■ **TASK INPUT**:
------------------------------
Lemma step_single_timer p env st ev st' out :
  step p env st ev = Return (st', out) →
  timersOwned st → (length (pendingTimers st) ≤ 1)%nat →
  (length (pendingTimers st') ≤ 1)%nat.
Proof.
  destruct ev; simpl; intros Hstep Hown Hlen;
    try (apply Return_fst in Hstep; subst st').
  - unfold initEffect. by destruct (_ || _).
  - done.
  - pose proof (clearAnnounceTimeout_owned st Hown) as Hclr.
    unfold announceEffect. destruct (channel st); [|done].
    destruct (_ && _); [|done].
    destruct (clearAnnounceTimeout st) as [pending cleared].
    simpl in *. by subst pending.
  - destruct (announceCleanup_timers st Hown) as [_ ->]. simpl. lia.
  - unfold timerFires. destruct (list_find _ _) as [[i [h' c]]|]; [|done].
    assert (length (clearTimeout h (pendingTimers st)) ≤ 1)%nat
      by by apply filter_length_le1.
    by destruct (sendResult env).
  - by destruct status.
  - by rewrite (onMindMapAction_state _ _ _ _ _ Hstep).
  - apply handler_timers_join in Hstep as [-> _]. done.
  - apply handler_timers_leave in Hstep as [-> _]. done.
  - destruct (cleanup_timers p env st Hown) as [_ ->]. simpl. lia.
Qed.

Lemma reachable_single_timer p st :
  reachable p st → (length (pendingTimers st) ≤ 1)%nat.
Proof.
  induction 1 as [|env st ev st' out Hreach IH Hstep]; [simpl; lia|].
  destruct (reachable_invariants p st Hreach) as (_ & _ & Hown).
  by eapply step_single_timer.
Qed.
End pending.

Lemma announceCleanup_ref (st : HookState) :
  announceTimeoutRef (announceCleanup st).1 = None.
Proof.
  unfold announceCleanup, clearAnnounceTimeout.
  by destruct (announceTimeoutRef st) eqn:Href.
Qed.

Section instants.
Implicit Types (p : Props.t) (env : Host) (st : HookState).

Lemma Forall_filter_keep {A} (P Q : A → Prop) `{!∀ x, Decision (Q x)} (l : list A) :
  Forall P l → Forall P (filter Q l).
Proof.
  rewrite !Forall_forall. intros Hall x [_ Hx]%list_elem_of_filter. by apply Hall.
Qed.

Lemma toISOString_instant ts s :
  JsDate.toISOString (JsDate.construct ts) = Return s → isoInstant s.
Proof.
  destruct ts as [t|]; [|discriminate]. unfold JsDate.construct, JsDate.TimeClip.
  case_bool_decide; [|discriminate]. intros [= <-]. by exists t.
Qed.

Lemma onUserJoin_instants p st payload st' out :
  onUserJoin p st payload = Return (st', out) →
  Forall (λ u, isoInstant (CollaborativeUser.online_at u)) (collaborativeUsers st) →
  Forall (λ u, isoInstant (CollaborativeUser.online_at u)) (collaborativeUsers st').
Proof.
  unfold onUserJoin.
  destruct payload as [| |v|a]; simpl; try discriminate.
  case_bool_decide; [by intros [= <- _]|].
  destruct (JsDate.toISOString _) as [e|iso] eqn:Hiso; simpl; [discriminate|].
  intros [= <- _] Hall. simpl. apply Forall_app. split.
  - by apply Forall_filter_keep.
  - repeat constructor. simpl. by eapply toISOString_instant.
Qed.

Lemma step_instants p env st ev st' out :
  step p env st ev = Return (st', out) →
  Forall (λ u, isoInstant (CollaborativeUser.online_at u)) (collaborativeUsers st) →
  Forall (λ u, isoInstant (CollaborativeUser.online_at u)) (collaborativeUsers st').
Proof.
  destruct ev; simpl; intros Hstep Hall;
    try (apply Return_fst in Hstep; subst st').
  - by rewrite initEffect_users.
  - done.
  - by rewrite announceEffect_users.
  - by rewrite announceCleanup_users.
  - by rewrite timerFires_users.
  - by rewrite onStatus_users.
  - by rewrite (onMindMapAction_state _ _ _ _ _ Hstep).
  - by eapply onUserJoin_instants.
  - apply onUserLeave_users in Hstep as [-> | (uid & _ & ->)]; [done|].
    rewrite remove_updated. by apply Forall_filter_keep.
  - rewrite cleanup_users. constructor.
Qed.

Lemma reachable_instants p st :
  reachable p st →
  Forall (λ u, isoInstant (CollaborativeUser.online_at u)) (collaborativeUsers st).
Proof.
  induction 1 as [|env st ev st' out _ IH Hstep]; [constructor|].
  by eapply step_instants.
Qed.
End instants.


(** ** Invariants of the reachable states *)

(** X1.  In every reachable state no participant is the local user, and
    every participant's [online_at] is the ISO form of a time value in the
    range of [Date]: an event of the user's own, or one whose time stamp
    [toISOString] rejects, never enters the list. *)
Theorem participants_are_remote_and_dated (p : Props.t) (st : HookState) :
  reachable p st →
  ∀ u, u ∈ collaborativeUsers st →
    CollaborativeUser.id u ≠ Some (Props.userId p)
    ∧ ∃ t, Z.abs t ≤ JsDate.maxTime
           ∧ CollaborativeUser.online_at u = JsDate.format t.
Proof.
  intros Hreach u Hu. split.
  - destruct (reachable_invariants p st Hreach) as (_ & Hself & _).
    intros Hid. apply Hself. rewrite <- Hid. by apply list_elem_of_fmap_2.
  - pose proof (reachable_instants p st Hreach) as Hall.
    rewrite Forall_forall in Hall. exact (Hall u Hu).
Qed.

Lemma participants_are_remote_and_dated_witness :
  let bob :=
    CollaborativeUser.mk (Some "u2") (Some "Bob") (Some "#3B82F6")
      "2023-11-14T22:13:20.000Z" in
  CollaborativeUser.id bob ≠ Some "u1"
  ∧ ∃ t, Z.abs t ≤ JsDate.maxTime
         ∧ CollaborativeUser.online_at bob = JsDate.format t.
Proof.
  intros bob.
  apply (participants_are_remote_and_dated exProps exConnected
           exConnected_reachable bob).
  vm_compute. left.
Defined.

(** X2.  At most one join announcement is scheduled at any time, the one
    whose handle the ref holds; a timer of any other handle does nothing
    when it comes due. *)
Theorem at_most_one_pending_announcement (p : Props.t) (st : HookState) :
  reachable p st →
  (length (pendingTimers st) ≤ 1)%nat
  ∧ (∀ e, e ∈ pendingTimers st → announceTimeoutRef st = Some e.1)
  ∧ (∀ env h, announceTimeoutRef st ≠ Some h → timerFires env h st = (st, [])).
Proof.
  intros Hreach. destruct (reachable_invariants p st Hreach) as (_ & _ & Hown).
  split_and!.
  - by apply (reachable_single_timer p).
  - exact Hown.
  - intros env h Hne. unfold timerFires.
    destruct (list_find _ _) as [[i [h' c]]|] eqn:Hfind; [|done].
    apply list_find_Some in Hfind as (Hlook & Hh & _). simpl in Hh. subst h'.
    apply list_elem_of_lookup_2, Hown in Hlook. by destruct Hne.
Qed.

Lemma exScheduled_reachable : reachable exProps exScheduled.
Proof. apply run_reachable, reachable_initial. Qed.

Lemma at_most_one_pending_announcement_witness :
  length (pendingTimers exScheduled) = 1%nat
  ∧ announceTimeoutRef exScheduled = Some 1%nat
  ∧ timerFires exHost 7%nat exScheduled = (exScheduled, []).
Proof.
  destruct (at_most_one_pending_announcement exProps exScheduled
              exScheduled_reachable) as (_ & _ & Hother).
  split_and!; [reflexivity | reflexivity |].
  apply Hother. discriminate.
Defined.

(** X3.  Whatever the hook sends comes from the local user.  Every channel
    send and every beacon call that a step or [broadcastAction] makes in a
    reachable state goes to the topic (or carries the id) of the chat, and
    its envelope has the local [userId] and [userName], a colour of the
    palette, a type and a time stamp. *)
Theorem outbound_envelopes_from_local_user (p : Props.t) (st : HookState) :
  reachable p st →
  (∀ env ev st' out,
     step p env st ev = Return (st', out) → Forall (wellAddressed p) out)
  ∧ (∀ env action out,
       broadcastAction p env st action = Return out →
       Forall (wellAddressed p) out).
Proof.
  intros Hco%reachable_coherent. split.
  - intros env ev st' out Hstep. destruct ev; simpl in Hstep;
      try (apply Return_snd in Hstep; subst out).
    + unfold initEffect. destruct (_ || _); simpl; repeat constructor.
    + constructor.
    + unfold announceEffect. destruct (channel st); [|constructor].
      destruct (_ && _); [|constructor].
      unfold clearAnnounceTimeout. destruct (announceTimeoutRef st); simpl;
        repeat constructor.
    + rewrite announceCleanup_trace. destruct (announceTimeoutRef st);
        repeat constructor.
    + by apply timerFires_wellAddressed.
    + destruct status; simpl; repeat constructor.
    + eapply Forall_impl; [apply (handlers_wellAddressed p st payload st'); auto|].
      by intros e (f & [(a & ->) | (us & ->)]).
    + eapply Forall_impl; [apply (handlers_wellAddressed p st payload st'); auto|].
      by intros e (f & [(a & ->) | (us & ->)]).
    + eapply Forall_impl; [apply (handlers_wellAddressed p st payload st'); auto|].
      by intros e (f & [(a & ->) | (us & ->)]).
    + by apply cleanup_wellAddressed.
  - intros env action out. destruct Hco as (_ & Hr & Hch & _).
    unfold broadcastAction. destruct (channel st) as [ch|] eqn:Hchan.
    2: { intros [= <-]. constructor. }
    destruct (isConnectedRef st); simpl.
    2: { intros [= <-]. constructor. }
    specialize (Hch ch eq_refl). subst ch.
    intros [= <-].
    destruct (sendResult env); simpl; repeat first [ apply Forall_nil_2 | apply Forall_cons_2 ];
      simpl; try done; (split; [done|]); unfold fromLocalUser; simpl;
      split_and!; eauto.
Qed.

Lemma outbound_envelopes_from_local_user_witness :
  Forall (wellAddressed exProps) (cleanup exProps exHost exConnected).2
  ∧ Forall (wellAddressed exProps) (timerFires exHost 1%nat exScheduled).2.
Proof.
  split.
  - apply (proj1 (outbound_envelopes_from_local_user exProps exConnected
                    exConnected_reachable) exHost Unmount
                 (cleanup exProps exHost exConnected).1).
    reflexivity.
  - apply (proj1 (outbound_envelopes_from_local_user exProps exScheduled
                    exScheduled_reachable) exHost (TimerFires 1%nat)
                 (timerFires exHost 1%nat exScheduled).1).
    reflexivity.
Defined.

(** ** The receive handlers *)

(** X4.  Receiving never sends.  A receive handler that returns has changed
    nothing but the participant list (connection flag, colour, channel, refs
    and timers are as before), and every effect it has, the state updater it
    hands over included, is a call of one of the caller's two callbacks: no
    channel send, no beacon call, no timer set or cleared. *)
Theorem receive_handlers_only_call_back (p : Props.t) (st st' : HookState)
    (payload : Payload) (out : list Effect) :
  onMindMapAction p st payload = Return (st', out)
  ∨ onUserJoin p st payload = Return (st', out)
  ∨ onUserLeave p st payload = Return (st', out) →
  (∃ us, st' = setCollaborativeUsers us st)
  ∧ Forall (λ e, isCallback e) out.
Proof.
  intros H. split.
  - by apply (handler_frame p st payload st' out).
  - eapply Forall_impl; [by apply (handlers_wellAddressed p st payload st')|].
    by intros e (f & [(a & ->) | (us & ->)]).
Qed.

Lemma receive_handlers_only_call_back_witness :
  ∃ st' out,
    onUserJoin exProps exMounted (PObject exJoin) = Return (st', out)
    ∧ (∃ us, st' = setCollaborativeUsers us exMounted)
    ∧ Forall (λ e, isCallback e) out.
Proof.
  eexists _, _. split; [reflexivity|].
  apply (receive_handlers_only_call_back exProps exMounted _ (PObject exJoin)).
  right. left. reflexivity.
Defined.

(** ** Connection and join announcement *)

(** X5.  The status callback marks the session connected for [SUBSCRIBED]
    and for no other status.  It never touches the participant list, the
    channel or a scheduled announcement; [SUBSCRIBED] stores the assigned
    colour and requests the announcement, every other status leaves colour
    and request as they were. *)
Theorem connected_only_when_subscribed (p : Props.t) (env : Host)
    (st : HookState) (status : Status) :
  let st' := (onStatus p env st status).1 in
  (isConnected st' = true ↔ status = SUBSCRIBED)
  ∧ collaborativeUsers st' = collaborativeUsers st
  ∧ channel st' = channel st
  ∧ pendingTimers st' = pendingTimers st
  ∧ (status = SUBSCRIBED →
     userColor st' = assignColor (random env) (collaborativeUsers st)
     ∧ shouldAnnounceJoin st' = true)
  ∧ (status ≠ SUBSCRIBED →
     userColor st' = userColor st
     ∧ shouldAnnounceJoin st' = shouldAnnounceJoin st).
Proof. destruct status; simpl; split_and!; try done; by split. Qed.

Lemma connected_only_when_subscribed_witness :
  userColor (onStatus exProps exHost exConnected SUBSCRIBED).1 = "#EF4444"
  ∧ userColor (onStatus exProps exHost exConnected TIMED_OUT).1 = "#EF4444"
  ∧ isConnected (onStatus exProps exHost exConnected TIMED_OUT).1 ≠ true.
Proof.
  destruct (connected_only_when_subscribed exProps exHost exConnected SUBSCRIBED)
    as (_ & _ & _ & _ & Hsub & _).
  destruct (connected_only_when_subscribed exProps exHost exConnected TIMED_OUT)
    as (Hiff & _ & _ & _ & _ & Hkeep).
  split_and!.
  - destruct (Hsub eq_refl) as [-> _]. reflexivity.
  - destruct Hkeep as [-> _]; [discriminate | reflexivity].
  - intros Hon. apply Hiff in Hon. discriminate Hon.
Defined.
------------------------------
■ **EXERCISE**:
Each line in the entries above that includes the string "never" should be extracted.

■ **EXERCISE RESPONSE**:
    [toISOString] rejects, never enters the list. *)
(** X4.  Receiving never sends.  A receive handler that returns has changed
    and for no other status.  It never touches the participant list, the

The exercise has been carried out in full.